■ EXERCISE PROMPT: When you find the word "Instance" in a line of the entries, please copy the whole line.

[Saved entries]
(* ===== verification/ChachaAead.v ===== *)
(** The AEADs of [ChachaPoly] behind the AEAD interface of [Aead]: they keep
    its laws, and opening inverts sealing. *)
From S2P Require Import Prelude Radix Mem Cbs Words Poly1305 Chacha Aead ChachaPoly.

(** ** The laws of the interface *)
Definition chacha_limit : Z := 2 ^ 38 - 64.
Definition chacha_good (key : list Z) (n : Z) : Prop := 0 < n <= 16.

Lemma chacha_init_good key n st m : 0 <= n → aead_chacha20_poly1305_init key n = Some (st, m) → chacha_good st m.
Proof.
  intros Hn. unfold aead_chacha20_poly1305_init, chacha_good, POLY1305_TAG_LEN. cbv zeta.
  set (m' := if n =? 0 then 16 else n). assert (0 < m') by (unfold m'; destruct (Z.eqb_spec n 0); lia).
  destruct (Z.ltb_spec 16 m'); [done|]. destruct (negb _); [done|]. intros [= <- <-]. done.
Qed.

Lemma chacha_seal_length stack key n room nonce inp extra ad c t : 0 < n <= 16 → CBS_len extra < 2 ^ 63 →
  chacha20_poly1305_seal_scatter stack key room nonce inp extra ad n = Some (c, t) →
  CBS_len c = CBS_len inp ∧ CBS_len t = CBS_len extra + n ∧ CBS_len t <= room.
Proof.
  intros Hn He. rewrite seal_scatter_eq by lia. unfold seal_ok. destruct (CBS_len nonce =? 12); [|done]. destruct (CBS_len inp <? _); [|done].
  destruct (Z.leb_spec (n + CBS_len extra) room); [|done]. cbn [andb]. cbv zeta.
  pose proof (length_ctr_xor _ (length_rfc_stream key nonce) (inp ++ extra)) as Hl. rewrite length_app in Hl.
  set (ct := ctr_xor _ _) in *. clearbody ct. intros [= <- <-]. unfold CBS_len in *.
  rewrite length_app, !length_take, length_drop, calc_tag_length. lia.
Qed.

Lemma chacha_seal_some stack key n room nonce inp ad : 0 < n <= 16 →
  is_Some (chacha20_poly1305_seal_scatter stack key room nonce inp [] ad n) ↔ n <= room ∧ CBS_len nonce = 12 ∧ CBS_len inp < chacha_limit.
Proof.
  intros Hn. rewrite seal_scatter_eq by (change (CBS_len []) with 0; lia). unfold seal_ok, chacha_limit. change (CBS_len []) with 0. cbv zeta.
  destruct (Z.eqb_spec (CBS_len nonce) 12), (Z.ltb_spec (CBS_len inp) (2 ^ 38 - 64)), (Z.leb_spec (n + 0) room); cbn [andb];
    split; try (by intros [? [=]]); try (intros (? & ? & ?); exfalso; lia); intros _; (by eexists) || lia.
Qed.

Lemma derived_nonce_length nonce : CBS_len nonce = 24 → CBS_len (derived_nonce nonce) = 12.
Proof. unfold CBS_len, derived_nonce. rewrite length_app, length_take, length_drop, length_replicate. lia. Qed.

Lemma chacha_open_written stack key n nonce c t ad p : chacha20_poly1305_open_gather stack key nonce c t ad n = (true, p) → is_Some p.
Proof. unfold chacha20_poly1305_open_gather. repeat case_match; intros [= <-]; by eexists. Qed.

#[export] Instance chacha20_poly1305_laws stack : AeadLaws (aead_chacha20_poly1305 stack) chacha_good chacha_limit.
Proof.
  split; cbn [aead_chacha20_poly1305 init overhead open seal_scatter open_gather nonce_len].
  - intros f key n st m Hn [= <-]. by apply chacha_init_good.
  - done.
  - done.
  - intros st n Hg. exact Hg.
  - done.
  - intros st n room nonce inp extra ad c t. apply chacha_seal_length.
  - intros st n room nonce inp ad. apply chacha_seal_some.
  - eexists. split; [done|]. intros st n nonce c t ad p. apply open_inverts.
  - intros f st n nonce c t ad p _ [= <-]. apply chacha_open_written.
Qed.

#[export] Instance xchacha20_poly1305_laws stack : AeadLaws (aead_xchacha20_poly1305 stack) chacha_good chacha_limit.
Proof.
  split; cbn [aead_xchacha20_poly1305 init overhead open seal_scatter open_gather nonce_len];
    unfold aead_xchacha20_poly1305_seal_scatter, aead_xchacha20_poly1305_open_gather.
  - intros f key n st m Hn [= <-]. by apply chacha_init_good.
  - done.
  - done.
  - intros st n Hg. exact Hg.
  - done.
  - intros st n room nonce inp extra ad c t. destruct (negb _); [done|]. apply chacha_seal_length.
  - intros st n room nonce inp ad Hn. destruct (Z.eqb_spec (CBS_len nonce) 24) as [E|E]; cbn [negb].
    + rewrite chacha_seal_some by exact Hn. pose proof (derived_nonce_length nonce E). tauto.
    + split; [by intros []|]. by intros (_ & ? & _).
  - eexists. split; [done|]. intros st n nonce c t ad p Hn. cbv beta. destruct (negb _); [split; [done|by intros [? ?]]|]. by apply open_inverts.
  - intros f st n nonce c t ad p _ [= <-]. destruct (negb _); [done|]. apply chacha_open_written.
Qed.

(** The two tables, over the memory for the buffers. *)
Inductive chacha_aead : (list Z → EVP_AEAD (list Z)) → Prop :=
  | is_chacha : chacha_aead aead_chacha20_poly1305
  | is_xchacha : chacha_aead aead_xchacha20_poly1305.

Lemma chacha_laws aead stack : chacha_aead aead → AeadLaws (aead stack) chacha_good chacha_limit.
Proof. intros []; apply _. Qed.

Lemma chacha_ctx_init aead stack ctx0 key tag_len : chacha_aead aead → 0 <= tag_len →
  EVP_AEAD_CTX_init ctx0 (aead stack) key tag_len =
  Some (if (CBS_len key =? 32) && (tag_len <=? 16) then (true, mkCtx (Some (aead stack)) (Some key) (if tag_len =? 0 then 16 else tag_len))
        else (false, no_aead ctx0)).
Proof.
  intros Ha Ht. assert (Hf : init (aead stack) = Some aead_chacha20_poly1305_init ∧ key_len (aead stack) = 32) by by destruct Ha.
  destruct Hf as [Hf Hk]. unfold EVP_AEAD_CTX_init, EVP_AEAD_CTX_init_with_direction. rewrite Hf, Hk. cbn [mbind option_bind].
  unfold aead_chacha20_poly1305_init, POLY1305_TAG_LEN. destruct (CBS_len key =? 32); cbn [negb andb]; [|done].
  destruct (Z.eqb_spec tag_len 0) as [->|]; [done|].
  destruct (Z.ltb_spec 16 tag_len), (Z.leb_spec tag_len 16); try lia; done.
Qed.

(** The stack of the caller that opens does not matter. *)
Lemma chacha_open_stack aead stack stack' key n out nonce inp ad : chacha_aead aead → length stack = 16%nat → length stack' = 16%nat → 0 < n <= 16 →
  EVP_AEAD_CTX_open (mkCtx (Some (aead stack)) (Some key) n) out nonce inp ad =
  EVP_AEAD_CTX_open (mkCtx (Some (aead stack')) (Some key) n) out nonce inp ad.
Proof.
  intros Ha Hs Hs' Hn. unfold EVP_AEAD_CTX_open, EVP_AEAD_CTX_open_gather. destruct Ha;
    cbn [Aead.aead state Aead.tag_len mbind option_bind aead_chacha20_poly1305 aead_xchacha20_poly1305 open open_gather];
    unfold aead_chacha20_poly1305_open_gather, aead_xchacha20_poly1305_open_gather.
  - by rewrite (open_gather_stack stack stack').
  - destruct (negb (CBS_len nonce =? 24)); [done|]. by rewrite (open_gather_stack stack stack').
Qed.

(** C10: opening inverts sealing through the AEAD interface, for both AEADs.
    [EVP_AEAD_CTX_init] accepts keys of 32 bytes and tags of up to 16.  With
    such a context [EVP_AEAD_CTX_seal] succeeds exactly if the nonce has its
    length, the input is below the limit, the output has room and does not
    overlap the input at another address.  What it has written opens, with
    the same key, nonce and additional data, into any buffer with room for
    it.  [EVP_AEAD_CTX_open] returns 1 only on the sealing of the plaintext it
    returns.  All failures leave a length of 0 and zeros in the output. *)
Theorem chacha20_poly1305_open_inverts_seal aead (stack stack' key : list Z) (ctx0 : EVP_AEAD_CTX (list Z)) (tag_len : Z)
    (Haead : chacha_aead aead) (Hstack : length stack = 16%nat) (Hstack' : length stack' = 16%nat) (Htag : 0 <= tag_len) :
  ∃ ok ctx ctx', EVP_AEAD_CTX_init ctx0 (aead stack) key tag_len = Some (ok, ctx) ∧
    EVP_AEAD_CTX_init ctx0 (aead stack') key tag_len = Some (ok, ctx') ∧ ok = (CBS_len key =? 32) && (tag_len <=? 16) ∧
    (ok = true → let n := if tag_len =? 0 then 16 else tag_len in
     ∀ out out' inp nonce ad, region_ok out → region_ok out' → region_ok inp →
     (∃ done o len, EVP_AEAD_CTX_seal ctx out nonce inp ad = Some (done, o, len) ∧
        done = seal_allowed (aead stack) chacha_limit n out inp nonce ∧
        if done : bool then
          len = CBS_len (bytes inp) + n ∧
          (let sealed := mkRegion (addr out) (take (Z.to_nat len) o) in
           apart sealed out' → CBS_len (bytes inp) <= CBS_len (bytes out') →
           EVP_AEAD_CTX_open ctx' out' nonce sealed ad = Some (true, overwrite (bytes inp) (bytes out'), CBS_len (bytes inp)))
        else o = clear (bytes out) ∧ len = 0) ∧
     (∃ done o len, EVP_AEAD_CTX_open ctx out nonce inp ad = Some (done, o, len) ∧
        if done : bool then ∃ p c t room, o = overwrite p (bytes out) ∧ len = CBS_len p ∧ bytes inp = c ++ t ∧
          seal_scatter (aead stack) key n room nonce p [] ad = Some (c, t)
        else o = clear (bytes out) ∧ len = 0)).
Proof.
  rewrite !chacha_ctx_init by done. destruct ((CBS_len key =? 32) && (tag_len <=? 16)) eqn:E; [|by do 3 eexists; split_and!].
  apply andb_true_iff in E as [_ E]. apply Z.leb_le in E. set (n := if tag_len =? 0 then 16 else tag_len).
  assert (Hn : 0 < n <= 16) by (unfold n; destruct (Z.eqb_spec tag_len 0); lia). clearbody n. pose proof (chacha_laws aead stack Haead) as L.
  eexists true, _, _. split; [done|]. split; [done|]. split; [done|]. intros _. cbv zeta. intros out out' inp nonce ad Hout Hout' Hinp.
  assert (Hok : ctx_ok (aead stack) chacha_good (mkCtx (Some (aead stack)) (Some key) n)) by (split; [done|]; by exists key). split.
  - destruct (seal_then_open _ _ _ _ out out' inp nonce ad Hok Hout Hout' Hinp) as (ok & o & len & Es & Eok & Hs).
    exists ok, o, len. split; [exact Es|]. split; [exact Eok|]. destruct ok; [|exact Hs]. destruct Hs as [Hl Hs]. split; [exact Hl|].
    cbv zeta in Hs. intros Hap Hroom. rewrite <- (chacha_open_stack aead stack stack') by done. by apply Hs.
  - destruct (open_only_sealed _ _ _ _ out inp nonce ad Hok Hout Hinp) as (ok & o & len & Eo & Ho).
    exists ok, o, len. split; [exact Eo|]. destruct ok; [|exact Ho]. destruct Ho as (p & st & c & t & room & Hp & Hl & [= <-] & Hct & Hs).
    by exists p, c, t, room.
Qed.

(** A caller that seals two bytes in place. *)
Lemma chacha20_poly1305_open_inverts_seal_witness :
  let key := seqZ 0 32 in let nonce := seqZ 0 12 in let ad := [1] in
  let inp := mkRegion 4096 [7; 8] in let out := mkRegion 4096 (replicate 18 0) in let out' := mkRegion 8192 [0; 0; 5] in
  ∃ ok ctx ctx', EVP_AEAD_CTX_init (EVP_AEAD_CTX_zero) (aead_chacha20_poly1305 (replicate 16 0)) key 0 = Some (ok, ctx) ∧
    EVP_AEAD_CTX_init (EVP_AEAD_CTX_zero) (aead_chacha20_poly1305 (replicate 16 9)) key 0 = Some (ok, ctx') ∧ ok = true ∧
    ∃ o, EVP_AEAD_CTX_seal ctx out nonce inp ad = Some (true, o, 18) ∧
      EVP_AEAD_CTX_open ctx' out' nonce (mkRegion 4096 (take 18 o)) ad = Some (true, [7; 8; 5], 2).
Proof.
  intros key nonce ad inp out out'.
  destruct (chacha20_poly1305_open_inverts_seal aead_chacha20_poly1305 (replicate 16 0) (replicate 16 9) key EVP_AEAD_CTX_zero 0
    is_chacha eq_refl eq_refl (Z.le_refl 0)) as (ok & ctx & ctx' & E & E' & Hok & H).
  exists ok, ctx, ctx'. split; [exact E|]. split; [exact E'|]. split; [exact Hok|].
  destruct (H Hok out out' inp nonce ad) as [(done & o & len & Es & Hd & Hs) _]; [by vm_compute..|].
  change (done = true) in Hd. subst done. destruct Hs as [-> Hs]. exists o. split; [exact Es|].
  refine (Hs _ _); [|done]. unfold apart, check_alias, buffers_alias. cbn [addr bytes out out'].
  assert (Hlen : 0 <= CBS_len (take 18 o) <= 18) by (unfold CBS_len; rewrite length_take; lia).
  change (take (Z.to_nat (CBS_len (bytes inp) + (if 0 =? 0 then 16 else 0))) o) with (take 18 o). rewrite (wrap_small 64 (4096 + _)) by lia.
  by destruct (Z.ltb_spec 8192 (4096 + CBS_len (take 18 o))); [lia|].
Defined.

■ TASK ANSWER:
#[export] Instance chacha20_poly1305_laws stack : AeadLaws (aead_chacha20_poly1305 stack) chacha_good chacha_limit.
#[export] Instance xchacha20_poly1305_laws stack : AeadLaws (aead_xchacha20_poly1305 stack) chacha_good chacha_limit.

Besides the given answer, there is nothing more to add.